Task instructions: Where the data below has the string "Stdlib", return the whole line.

Collected data
* * * * *

(** * appleseed: the path-tracing kernel

    A shallow embedding of
    - [renderer/kernel/lighting/pathtracer.h] (the generic random walk),
    - [renderer/kernel/lighting/imagebasedlighting.cpp] (image-based lighting
      by BSDF sampling and by environment sampling),
    - the [PathVisitor] of
      [renderer/kernel/rendering/lighttracing/lighttracingsamplegenerator.cpp],
    together with the properties the specification states about them.

    Numbers are IEEE 754 values: [float] is binary32 and [double] is binary64,
    both carried by [spec_float] and computed with the operations of
    [SpecFloat] (round to nearest, ties to even).  The collaborators the
    kernel only calls (intersector, BSDF, surface shader, sampling context,
    camera, visitor) are the fields of a class of each component: every
    theorem holds whatever they compute, and the concrete scenes at the end
    of the definitions instantiate them.  Helpers of [foundation] whose
    headers are not among the sources are modelled where they are used and
    said so.  The [assert]s of the sources are not executed (release
    build); the properties that lean on one say so. *)

From Stdlib Require Import ZArith NArith List Bool Lia.
From Stdlib Require Import Floats.SpecFloat.
Import ListNotations.

Set Implicit Arguments.
Local Open Scope Z_scope.

(* ================================================================== *)
(** * IEEE 754 arithmetic *)
(* ================================================================== *)

Module IEEE.

(** [float] and [double] of the C++ sources.  A value is kept in the
    canonical form of its own format, so a conversion renormalises the
    mantissa. *)
Definition float := spec_float.
Definition double := spec_float.

Definition is_nan (x : spec_float) : bool :=
  match x with S754_nan => true | _ => false end.

(** Neither an infinity nor a NaN. *)
Definition is_finite (x : spec_float) : bool :=
  match x with S754_zero _ | S754_finite _ _ _ => true | _ => false end.

Module F32.
Definition prec : Z := 24.
Definition emax : Z := 128.
Definition mul : float -> float -> float := SFmul prec emax.
Definition div : float -> float -> float := SFdiv prec emax.
Definition add : float -> float -> float := SFadd prec emax.
Definition ltb : float -> float -> bool := SFltb.
Definition leb : float -> float -> bool := SFleb.
Definition of_Z (z : Z) : float := binary_normalize prec emax z 0 false.
(** Conversion of a [size_t]. *)
Definition of_N (n : N) : float := of_Z (Z.of_N n).
Definition zero : float := S754_zero false.
Definition one : float := of_Z 1.
End F32.

Module F64.
Definition prec : Z := 53.
Definition emax : Z := 1024.
Definition mul : double -> double -> double := SFmul prec emax.
Definition div : double -> double -> double := SFdiv prec emax.
Definition add : double -> double -> double := SFadd prec emax.
Definition sub : double -> double -> double := SFsub prec emax.
Definition sqrt : double -> double := SFsqrt prec emax.
Definition abs : double -> double := SFabs.
Definition opp : double -> double := SFopp.
Definition eqb : double -> double -> bool := SFeqb.
(** C++ [a != b]: true as soon as one side is a NaN. *)
Definition neqb (a b : double) : bool := negb (SFeqb a b).
Definition ltb : double -> double -> bool := SFltb.
Definition leb : double -> double -> bool := SFleb.
(** C++ [a >= b]. *)
Definition geb (a b : double) : bool := SFleb b a.
(** [std::min(a, b)]: [(b < a) ? b : a]. *)
Definition min (a b : double) : double := if ltb b a then b else a.
Definition of_Z (z : Z) : double := binary_normalize prec emax z 0 false.
(** Conversion of a [size_t]. *)
Definition of_N (n : N) : double := of_Z (Z.of_N n).
Definition zero : double := S754_zero false.
Definition one : double := of_Z 1.
(** [foundation::square]. *)
Definition square (x : double) : double := mul x x.
End F64.

(** [static_cast<float>(d)]: rounds to binary32. *)
Definition to_float (d : double) : float :=
  match d with
  | S754_finite s m e => binary_round F32.prec F32.emax s m e
  | _ => d
  end.

(** [static_cast<double>(f)]: exact, renormalised to binary64. *)
Definition to_double (f : float) : double :=
  match f with
  | S754_finite s m e => binary_round F64.prec F64.emax s m e
  | _ => f
  end.

(** IEEE [x >= 0]: false on a NaN, true on both zeros and on [+Inf]. *)
Definition nonneg (x : spec_float) : bool := SFleb (S754_zero false) x.

(** Finite and [>= 0]. *)
Definition finite_nonneg (x : spec_float) : bool := is_finite x && nonneg x.

(** Finite and [> 0]. *)
Definition finite_pos (x : spec_float) : bool :=
  is_finite x && SFltb (S754_zero false) x.

(** The sign carried by a value that is not a NaN. *)
Definition has_sign (s : bool) (x : spec_float) : Prop :=
  match x with
  | S754_zero s' | S754_infinity s' | S754_finite s' _ _ => s' = s
  | S754_nan => False
  end.

End IEEE.
Import IEEE.

(** [size_t]: 64 bits, [++n] wraps around. *)
Definition size_t := N.
Definition size_t_modulus : N := 2 ^ 64.
Definition size_t_incr (n : size_t) : size_t := ((n + 1) mod size_t_modulus)%N.

(* ================================================================== *)
(** * Spectra, vectors, scattering modes *)
(* ================================================================== *)

(** Modelled from the spec: [Spectrum] ([foundation/image/spectrum.h] is not
    among the sources), a fixed number of [float] samples that the
    operators update component by component. *)
Definition Spectrum := list float.

Fixpoint map2 (f : float -> float -> float) (a b : Spectrum) : Spectrum :=
  match a, b with
  | x :: a', y :: b' => f x y :: map2 f a' b'
  | _, _ => []
  end.

Module SpectrumOps.
(** [Spectrum s(c)]. *)
Definition make (samples : nat) (c : float) : Spectrum := repeat c samples.
(** [s.set(c)]. *)
Definition set (s : Spectrum) (c : float) : Spectrum := map (fun _ => c) s.
(** [a *= b]. *)
Definition mul (a b : Spectrum) : Spectrum := map2 F32.mul a b.
(** [a += b]. *)
Definition add (a b : Spectrum) : Spectrum := map2 F32.add a b.
(** [a *= k]. *)
Definition scale (a : Spectrum) (k : float) : Spectrum :=
  map (fun x => F32.mul x k) a.
(** [a /= k]. *)
Definition div (a : Spectrum) (k : float) : Spectrum :=
  map (fun x => F32.div x k) a.
End SpectrumOps.

(** Modelled from the spec: [foundation::max_value] (its header is not among
    the sources), the "max-component" of a spectrum: a running maximum
    started at the first sample. *)
Definition max_value (s : Spectrum) : float :=
  match s with
  | [] => F32.zero
  | x :: r => fold_left (fun v y => if F32.ltb v y then y else v) r x
  end.

(** Modelled from the spec: [foundation::pass_rr] ([foundation/math/rr.h] is
    not among the sources): with [s] uniform in [0,1) the walk continues
    with probability [probability], that is, when [s < probability]. *)
Definition pass_rr (probability s : double) : bool := F64.ltb s probability.

Record Vector2d := mkVector2d { v2_x : double; v2_y : double }.
Record Vector3d := mkVector3d { v3_x : double; v3_y : double; v3_z : double }.

(** [BSDF::Mode] is an enumeration used as a bit set
    ([bsdf_mode & ScatteringModesMask]). *)
Definition Mode := Z.

Module BSDFMode.
(** Modelled from the spec: the enumeration's declaration ([bsdf.h]) is not
    among the sources; diffuse, glossy and specular are three distinct
    bits. *)
Definition Diffuse : Mode := 1.
Definition Glossy : Mode := 2.
Definition Specular : Mode := 4.
End BSDFMode.

Record ShadingRay := mkShadingRay {
  m_org : Vector3d;
  m_dir : Vector3d;
  m_time : double;
  m_flags : Z
}.

(** [~0], the ray flags of every ray the kernel builds. *)
Definition all_ray_flags : Z := Z.lnot 0.

(* ================================================================== *)
(** * The generic path tracer ([pathtracer.h]) *)
(* ================================================================== *)

Module PathTracer.

(** The calls of the walk that the properties speak of. *)
Inductive Event :=
| CallVisitEnvironment
| CallVisitVertex
| CallIntersect (ray : ShadingRay)
| WarnHardLimit (path_length : size_t).

Definition is_visit_vertex (e : Event) : bool :=
  match e with CallVisitVertex => true | _ => false end.

Definition is_visit_environment (e : Event) : bool :=
  match e with CallVisitEnvironment => true | _ => false end.

Definition HardPathLengthLimit : size_t := 10000%N.

(** The opaque objects the walk handles. *)
Class Entities := {
  SamplingContext : Type;
  SurfaceShader : Type;
  BSDF : Type;
  BSDFData : Type;
  Basis3d : Type;
  Visitor : Type
}.

Section Data.
Context {ent : Entities}.

Record Material := mkMaterial {
  get_surface_shader : option SurfaceShader;
  get_bsdf : option BSDF
}.

Record ShadingPoint := mkShadingPoint {
  hit : bool;
  get_ray : ShadingRay;
  get_point : Vector3d;
  get_material : option Material;
  get_uv : Vector2d;
  get_geometric_normal : Vector3d;
  get_shading_basis : Basis3d
}.

(** One BSDF sample: [incoming], [bsdf_value], [bsdf_prob], [bsdf_mode]. *)
Record BSDFSample := mkBSDFSample {
  smp_incoming : Vector3d;
  smp_value : Spectrum;
  smp_prob : double;
  smp_mode : Mode
}.

End Data.

(** The interfaces the walk consumes.  The texture cache only memoises
    texture lookups and is left out. *)
Class Collaborators {ent : Entities} := {
  (** [SamplingContext::split_in_place], [SamplingContext::next_double2]. *)
  split_in_place : N -> N -> SamplingContext -> SamplingContext;
  next_double2 : SamplingContext -> double * SamplingContext;
  (** [Intersector::trace(ray, shading_point, parent)]. *)
  intersector_trace : ShadingRay -> option ShadingPoint -> ShadingPoint;
  (** [SurfaceShader::evaluate_alpha_mask]; [Alpha] has one channel. *)
  evaluate_alpha_mask :
    SurfaceShader -> SamplingContext -> ShadingPoint -> float * SamplingContext;
  (** [BSDF::evaluate_inputs] followed by [InputEvaluator::data]. *)
  evaluate_inputs : BSDF -> Vector2d -> BSDFData;
  (** [BSDF::sample(sampling_context, data, adjoint, cosine_mult,
      geometric_normal, shading_basis, outgoing, ...)]. *)
  bsdf_sample :
    BSDF -> SamplingContext -> BSDFData -> bool -> bool ->
    Vector3d -> Basis3d -> Vector3d -> BSDFSample * SamplingContext;
  (** [BSDF::DiracDelta]. *)
  DiracDelta : double;
  (** [normalize(-v)] of [foundation/math/vector.h]. *)
  normalize_neg : Vector3d -> Vector3d;
  (** The two callbacks of the [PathVisitor] template parameter. *)
  visit_environment :
    Visitor -> ShadingPoint -> Vector3d -> Mode -> Spectrum -> Visitor;
  visit_vertex :
    Visitor -> SamplingContext -> ShadingPoint -> Vector3d -> BSDF -> BSDFData ->
    Mode -> double -> Spectrum -> bool * Visitor * SamplingContext;
  (** Number of samples of a [Spectrum]. *)
  spectrum_samples : nat
}.

(** Template parameters and constructor arguments of [PathTracer]. *)
Class Parameters := {
  ScatteringModesMask : Z;
  Adjoint : bool;
  m_rr_min_path_length : size_t;
  m_max_path_length : size_t
}.

Section Walk.
Context {ent : Entities} {col : Collaborators} {par : Parameters}.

* * * * *

Task answer:
From Stdlib Require Import ZArith NArith List Bool Lia.
From Stdlib Require Import Floats.SpecFloat.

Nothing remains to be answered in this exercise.